(Stored data entries)
▼

Lemma wf_slice_app {A} (m : gmap string (list A)) k x (P : string → list A → Prop)
    (owner : A → string) :
  (∀ i l, m !! i = Some l → P i l ∧ Forall (λ y, owner y = i) l) → owner x = k →
  (∀ l, P k l) →
  ∀ i l, <[k := Memory.slice m k ++ [x]]> m !! i = Some l →
         P i l ∧ Forall (λ y, owner y = i) l.
Proof.
  intros Hm Hx HP i l. rewrite lookup_insert_case. case_decide as Hi; [|by apply Hm].
  intros [= <-]. subst i. split; [done|]. apply Forall_app_2; [|by constructor].
  unfold Memory.slice. destruct (m !! k) eqn:E; simpl; [by apply (Hm k)|done].
Qed.

Lemma apply_op_wf c op m : memory_wf m → memory_wf (apply_op c op m).2.
Proof.
  intros [Ha He Hc Hs Hm]. destruct op; simpl.
  - unfold Memory.CreateAgent. store_cases; split; eauto. by apply wf_lookup_insert.
  - unfold Memory.UpdateAgent. store_cases; split; eauto. by apply wf_lookup_insert.
  - unfold Memory.DeleteAgent. store_cases; split; simpl; eauto.
    intros i a [_ Hi]%lookup_delete_Some. by apply Ha.
  - unfold Memory.CreateConversation. store_cases; split; simpl; eauto.
    + by apply wf_lookup_insert.
    + intros i l Hi. destruct (Hm i l Hi). eauto using is_Some_insert.
  - unfold Memory.AppendMessage. store_cases; split; simpl; eauto.
    apply (wf_slice_app _ _ _ (λ i _, is_Some (Memory.conversations m !! i))); eauto.
  - unfold Memory.CreateExecution. store_cases; split; simpl; eauto.
    + by apply wf_lookup_insert.
    + intros i l Hi. destruct (Hs i l Hi). eauto using is_Some_insert.
  - unfold Memory.UpdateExecution. store_cases; split; simpl; eauto.
    + by apply wf_lookup_insert.
    + intros i l Hi. destruct (Hs i l Hi). eauto using is_Some_insert.
  - unfold Memory.AppendStep. store_cases; split; simpl; eauto.
    apply (wf_slice_app _ _ _ (λ i _, is_Some (Memory.executions m !! i))); eauto.
Qed.

(** In every state that calls of the store's methods lead to, each record is filed under
    its own identifier and no step or message list is orphaned. *)
Theorem memory_invariant (m : Memory.t) : reachable m → memory_wf m.
Proof.
  induction 1; [|by apply apply_op_wf].
  split; simpl; intros i ?; by rewrite lookup_empty.
Qed.

Definition demo_call : Call := mkCall Background 1 0.
Definition demo_agent (owner id : string) : Agent.t :=
  Agent.mk id owner "assistant" "" "" "mock" (S754_zero false) 100 [] 1 1 1.
Definition demo_execution (owner id : string) : Execution.t :=
  Execution.mk id "request" "" "agent" owner "conversation" "hello" "" ExecutionQueued "mock"
    0 0 "" 0 None None 1.
Definition demo_step (id : string) : Step.t :=
  Step.mk "step" id "llm" "completion" [] [] "" 0 1 (Some 2).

▲

Task statement: Look through the records and copy every line that has the word "Definition".

Your response:
Definition demo_call : Call := mkCall Background 1 0.
Definition demo_agent (owner id : string) : Agent.t :=
Definition demo_execution (owner id : string) : Execution.t :=
Definition demo_step (id : string) : Step.t :=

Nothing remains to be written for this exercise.